Task prompt
In the entries below, filter for the word "split" and copy every matching line.

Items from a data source

┄┄┄┄┄┄┄┄┄┄

(** C1, as the code has it.  A distance update on a playing track takes
    effect in the call itself: the track's volume and distance effects
    become those of the new distance, and, unless the new volume is zero,
    the track keeps playing with the gain, playback rate, oscillator
    frequency, filter and delay of its nodes rewritten from them.  A new
    volume of zero stops the track.  Nothing is kept pending. *)
Theorem update_while_playing_is_applied_at_once (s : Service) (d : string)
    (t : AudioTrack) (x : R) :
  audioTracks s !! d = Some t -> playing t = true -> audioContext s = true ->
  let v := calculateVolumeFromDistance s x in
  let e := calculateDistanceEffects s x in
  exists t',
    audioTracks (updateSensorDistance d x s) !! d = Some t' /\
    volume t' = v /\
    distancePitch t' = e_pitch e /\
    distanceFilter t' = e_filter e /\
    distanceReverb t' = e_reverb e /\
    (v = 0 -> playing t' = false) /\
    (v <> 0 ->
     playing t' = true /\
     (forall n, gainNode t = Some n ->
                gainNode t' = Some {| gain := v * nodeVolume t * globalVolume s |}) /\
     (forall n, audioSourceNode t = Some n ->
                audioSourceNode t'
                = Some {| buffer := buffer n; loop := loop n;
                          playbackRate := pitch t * e_pitch e |}) /\
     (forall n f, oscillator t = Some n ->
                  type (audioSource t) = type_oscillator f ->
                  oscillator t'
                  = Some {| osc_frequency := f * (pitch t * e_pitch e) |}) /\
     (forall n, filterNode t = Some n ->
                filterNode t'
                = Some {| filter_frequency := 22050 * (filter t * e_filter e) |}) /\
     (forall n, reverbNode t = Some n ->
                reverbNode t'
                = Some {| delayTime :=
                            3 / 100
                            + Math_min (1 / 2) (reverb t + e_reverb e) * (1 / 10) |})).
Proof.
  intros Hd Hp Hctx v e.
  eexists. split; [exact (updateSensorDistance_playing s d t x Hd Hp)|].
  cbv zeta. fold v e.
  assert (Hup : updateAudioTrack s (with_distance v e t)
                = with_nodes
                    (match oscillator t, type (audioSource t) with
                     | Some _, type_oscillator f =>
                         Some {| osc_frequency := f * (pitch t * e_pitch e) |}
                     | node, _ => node
                     end)
                    (match audioSourceNode t with
                     | Some n => Some {| buffer := buffer n; loop := loop n;
                                         playbackRate := pitch t * e_pitch e |}
                     | None => None
                     end)
                    (match gainNode t with
                     | Some _ => Some {| gain := v * nodeVolume t * globalVolume s |}
                     | None => None
                     end)
                    (match filterNode t with
                     | Some _ =>
                         Some {| filter_frequency := 22050 * (filter t * e_filter e) |}
                     | None => None
                     end)
                    (match reverbNode t with
                     | Some _ =>
                         Some {| delayTime :=
                                   3 / 100
                                   + Math_min (1 / 2) (reverb t + e_reverb e)
                                     * (1 / 10) |}
                     | None => None
                     end)
                    (with_distance v e t)).
  { unfold updateAudioTrack. simpl. rewrite Hp, Hctx. reflexivity. }
  rewrite Hup.
  destruct (Req_dec_T v 0) as [Hv|Hv].
  - rewrite (strict_eq_true v 0 Hv). simpl.
    split; [reflexivity|]. split; [reflexivity|]. split; [reflexivity|].
    split; [reflexivity|]. split; [reflexivity|].
    intros Hne. contradiction.
  - rewrite (strict_eq_false v 0 Hv). simpl.
    split; [reflexivity|]. split; [reflexivity|]. split; [reflexivity|].
    split; [reflexivity|]. split; [intros E; contradiction|].
    intros _. split; [exact Hp|].
    split; [intros n ->; reflexivity|].
    split; [intros n ->; reflexivity|].
    split; [intros n f -> ->; reflexivity|].
    split; [intros n ->; reflexivity|].
    intros n ->; reflexivity.
Qed.
(** Whether a key code is the ctrl key of the platform (cmd on the Mac).
    [navigator && ...]: a [navigator] that is declared but undefined takes
    the other branch; one that is not declared at all is outside this
    model. *)
Definition isCtrlKey (navigator : option Navigator) (keyCode : Z) : bool :=
  let keys :=
    if from_option (fun n => stringIncludes (platform n) "Mac") false navigator
    then [KEY_CODES.COMMAND_LEFT; KEY_CODES.COMMAND_RIGHT; KEY_CODES.COMMAND_FIREFOX]
    else [KEY_CODES.CONTROL] in
  includes keys keyCode.

(** Whether a key code is a ctrl or cmd key, whatever the platform. *)
Definition isCtrlMetaKey (keyCode : Z) : bool :=
  includes [ KEY_CODES.CONTROL; KEY_CODES.COMMAND_LEFT; KEY_CODES.COMMAND_RIGHT;
             KEY_CODES.COMMAND_FIREFOX ] keyCode.

Definition metaKeys : list Z :=
  [ KEY_CODES.ARROW_DOWN; KEY_CODES.ARROW_UP; KEY_CODES.ARROW_LEFT;
    KEY_CODES.ARROW_RIGHT; KEY_CODES.HOME; KEY_CODES.END; KEY_CODES.DELETE;
    KEY_CODES.BACKSPACE; KEY_CODES.F1; KEY_CODES.F2; KEY_CODES.F3; KEY_CODES.F4;
    KEY_CODES.F5; KEY_CODES.F6; KEY_CODES.F7; KEY_CODES.F8; KEY_CODES.F9;
    KEY_CODES.F10; KEY_CODES.F11; KEY_CODES.F12; KEY_CODES.TAB;
    KEY_CODES.PAGE_DOWN; KEY_CODES.PAGE_UP; KEY_CODES.ENTER; KEY_CODES.ESCAPE;
    KEY_CODES.SHIFT; KEY_CODES.CAPS_LOCK; KEY_CODES.ALT ].

(** [metaKeys.indexOf(keyCode) !== -1] *)
Definition isMetaKey (keyCode : Z) : bool :=
  negb (indexOf metaKeys keyCode =? -1).

End Keyboard.

(** ** The grid wrapper ([gridWrapper/gridWrapperProps.ts], second unit)

    The parts of [GridWrapper] that decide on coordinates: the active row
    path and the check of the editing cell against the rendered section. *)
Module GridWrapper.

(** [SectionRenderedParams] of the virtualized grid: the rendered rows and
    columns, bounds included. *)
Record SectionRenderedParams : Type := {
  rowStartIndex : Z;
  rowStopIndex : Z;
  columnStartIndex : Z;
  columnStopIndex : Z
}.

(** [onSectionRendered]: an editor whose cell left the rendered section is
    closed without saving.  [apiRef.current.getEditorState] and
    [apiRef.current.stopEditing] are the manager's, which registers them on
    the API. *)
Definition onSectionRendered (props : ApiManager.EditorManagerProps)
    (params : SectionRenderedParams) (m : ApiManager.Manager)
  : ApiManager.Manager * list Effect :=
  match ApiManager.getEditorState m with
  | Some editorState =>
      if (IEditorState.rowIndex editorState <? rowStartIndex params) ||
         (IEditorState.rowIndex editorState >? rowStopIndex params)
      then ApiManager.stopEditing props (Some {| ApiManager.save := Some false |}) m
      else if (IEditorState.colIndex editorState <? columnStartIndex params) ||
              (IEditorState.colIndex editorState >? columnStopIndex params)
      then ApiManager.stopEditing props (Some {| ApiManager.save := Some false |}) m
      else (m, [])
  | None => (m, [])
  end.

(** [logger.warn(`Parent not found for coordinates: ${e}`)] *)
Inductive LoggerWarn : Type := ParentNotFound (e : NavigationCoords).

(** [columns.map((_, colIndex) => ({ rowIndex, colIndex }))] *)
Definition temporaryRowCoordinates {A : Type} (columns : list A) (rowIndex : Z)
  : list NavigationCoords :=
  imap (fun colIndex _ =>
          {| rowIndex := rowIndex; colIndex := Z.of_nat colIndex |}) columns.

(** The [forEach] of [activeRowPathCoordinates]: a merged cell gives its
    parent, or a warning when it has none; any other cell gives itself.
    [isMerged] is an optional prop, [getMergeParentCoords] comes from the
    API and returns [undefined] when it finds no parent. *)
Fixpoint pushRowPath (isMerged : option (NavigationCoords -> bool))
    (getMergeParentCoords : NavigationCoords -> option NavigationCoords)
    (temporary : list NavigationCoords)
  : list NavigationCoords * list LoggerWarn :=
  match temporary with
  | [] => ([], [])
  | e :: rest =>
      let '(coordinates, warnings) :=
        pushRowPath isMerged getMergeParentCoords rest in
      if from_option (fun merged => merged e) false isMerged then
        match getMergeParentCoords e with
        | None => (coordinates, ParentNotFound e :: warnings)
        | Some parent => (parent :: coordinates, warnings)
        end
      else (e :: coordinates, warnings)
  end.

Definition activeRowPathCoordinates {A : Type} (columns : list A)
    (coords : NavigationCoords)
    (isMerged : option (NavigationCoords -> bool))
    (getMergeParentCoords : NavigationCoords -> option NavigationCoords)
  : list NavigationCoords * list LoggerWarn :=
  pushRowPath isMerged getMergeParentCoords
    (temporaryRowCoordinates columns (rowIndex coords)).

(** [activeRowPathCoordinates.some(e => e.rowIndex === rowIndex &&
      e.colIndex === colIndex)] *)
Definition isCellRowActive (activeRowPath : list NavigationCoords)
    (cell : NavigationCoords) : bool :=
  existsb (fun e => (rowIndex e =? rowIndex cell) && (colIndex e =? colIndex cell))
          activeRowPath.

End GridWrapper.

(** ** Runs of the API-driven manager

    What can reach the manager through the grid API and the rendering, one
    call at a time, and the effects of a sequence of calls.  [Reconcile] is
    a run of the reconciler effect, as after a render that followed a call
    of [setEditorNode].  A call that throws has left the refs and the state
    as they were when it threw; the run goes on with the next call. *)
Module ApiTrace.

Inductive Action : Type :=
| CallBeginEditing (props : ApiManager.EditorManagerProps) (params : BeginEditingParams)
| CallStopEditing (props : ApiManager.EditorManagerProps)
                  (params : option ApiManager.StopEditingParams)
| RefMount (ref : option EditorRef)
| Reconcile (props : ApiManager.EditorManagerProps)
| SectionRendered (props : ApiManager.EditorManagerProps)
                  (params : GridWrapper.SectionRenderedParams).

Section Run.
Variable ROW_SELECTION_HEADER_ID : string.

Definition step (a : Action) (m : ApiManager.Manager)
  : ApiManager.Manager * list Effect :=
  match a with
  | CallBeginEditing props params =>
      ApiManager.beginEditing ROW_SELECTION_HEADER_ID props params m
  | CallStopEditing props params => ApiManager.stopEditing props params m
  | RefMount ref => ApiManager.onRefMount ref m
  | Reconcile props => ApiManager.reconcile props m
  | SectionRendered props params => GridWrapper.onSectionRendered props params m
  end.

Fixpoint run (actions : list Action) (m : ApiManager.Manager)
  : ApiManager.Manager * list Effect :=
  match actions with
  | [] => (m, [])
  | a :: rest =>
      let '(m1, e1) := step a m in
      let '(m2, e2) := run rest m1 in
      (m2, e1 ++ e2)
  end.
End Run.

(** The coordinate of the latest begin notification among the effects, or
    [latest] when they hold none. *)
Definition latestBegin (latest : option NavigationCoords) (effects : list Effect)
  : option NavigationCoords :=
  match last (dispatched CELL_BEGIN_EDITING effects) with
  | Some c => Some c
  | None => latest
  end.

(** Every stop notification and every cell change carries the coordinate of
    the begin notification that precedes it most closely ([latest] before
    any). *)
Fixpoint wellPaired (latest : option NavigationCoords) (effects : list Effect)
  : Prop :=
  match effects with
  | [] => True
  | DispatchEvent CELL_BEGIN_EDITING c :: rest => wellPaired (Some c) rest
  | DispatchEvent CELL_STOP_EDITING c :: rest =>
      latest = Some c /\ wellPaired latest rest
  | CellChange p :: rest => latest = Some (coords p) /\ wellPaired latest rest
  | _ :: rest => wellPaired latest rest
  end.

End ApiTrace.

(** The [stopEditing] calls of a run of the props-driven hook that carry a
    key press. *)
Fixpoint callsWithKeyPress (actions : list PropsManager.Action) : nat :=
  match actions with
  | PropsManager.CallStopEditing _ params :: rest =>
      match truthyKey (params ≫= PropsManager.keyPress) with
      | Some _ => S (callsWithKeyPress rest)
      | None => callsWithKeyPress rest
      end
  | _ :: rest => callsWithKeyPress rest
  | [] => O
  end.

(** Whether a key press is on its way: scheduled, or behind a timeout. *)
Definition keyPressPending (m : PropsManager.Manager) : nat :=
  match PropsManager.timer m, truthyKey (PropsManager.scheduleMove m) with
  | None, None => O
  | _, _ => S O
  end.

(** ** A small grid used to run the operations

    Five rows and three columns: a text column, a numeric column and a
    read-only calendar column.  A second column set has a column with its
    own editor. *)
Module Fixture.

Definition ROW_SELECTION_HEADER_ID : string := "__selection__".

Definition column (id : string) (type : ColumnCellType)
    (readOnly : option ReadOnly) (maxLength : Js.Value) : Header.t :=
  {| Header.id := id; Header.accessor := id; Header.type := type;
     Header.readOnly := readOnly; Header.validatorHook := None;
     Header.editor := None; Header.maxLength := maxLength |}.

(** Accepts the strings and nothing else. *)
Definition onlyStrings (v : Js.Value) : bool :=
  match v with
  | Js.String _ => true
  | _ => false
  end.

Definition nameColumn : Header.t :=
  {| Header.id := "name"; Header.accessor := "name"; Header.type := Text;
     Header.readOnly := None; Header.validatorHook := Some onlyStrings;
     Header.editor := None; Header.maxLength := Js.int 20 |}.

Definition pickerColumn : Header.t :=
  {| Header.id := "colour"; Header.accessor := "colour"; Header.type := Custom;
     Header.readOnly := None; Header.validatorHook := None;
     Header.editor := Some (fun _ => "ColourPicker");
     Header.maxLength := Js.Undefined |}.

Definition qtyColumn : Header.t := column "qty" Numeric None Js.Undefined.

Definition dateColumn : Header.t :=
  column "date" Calendar (Some (ReadOnlyFlag true)) Js.Undefined.

Definition columns : list Header.t := [nameColumn; qtyColumn; dateColumn].

Definition getColumnAt (colIndex : Z) : option Header.t := at_index columns colIndex.

Definition row (name : string) (qty : Js.Value) : Row :=
  {[ "name" := Js.String name; "qty" := qty;
     "date" := Js.String "2020-05-01"; "colour" := Js.String "red" ]}.

Definition rows : list Row :=
  [ row "ada" (Js.int 5);
    row "bob" (Js.int 0);
    row "cy" (Js.String "");
    row "dee" (Js.String "7");
    row "eve" Js.Null ].

Definition props : ApiManager.EditorManagerProps :=
  {| ApiManager.getRows := rows;
     ApiManager.getColumnAt := getColumnAt;
     ApiManager.onCellChange := true |}.

Definition pickerProps : ApiManager.EditorManagerProps :=
  {| ApiManager.getRows := rows;
     ApiManager.getColumnAt := at_index [pickerColumn];
     ApiManager.onCellChange := true |}.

┄┄┄┄┄┄┄┄┄┄

Task output
  eexists. split; [exact (updateSensorDistance_playing s d t x Hd Hp)|].
    split; [reflexivity|]. split; [reflexivity|]. split; [reflexivity|].
    split; [reflexivity|]. split; [reflexivity|].
    split; [reflexivity|]. split; [reflexivity|]. split; [reflexivity|].
    split; [reflexivity|]. split; [intros E; contradiction|].
    intros _. split; [exact Hp|].
    split; [intros n ->; reflexivity|].
    split; [intros n ->; reflexivity|].
    split; [intros n f -> ->; reflexivity|].
    split; [intros n ->; reflexivity|].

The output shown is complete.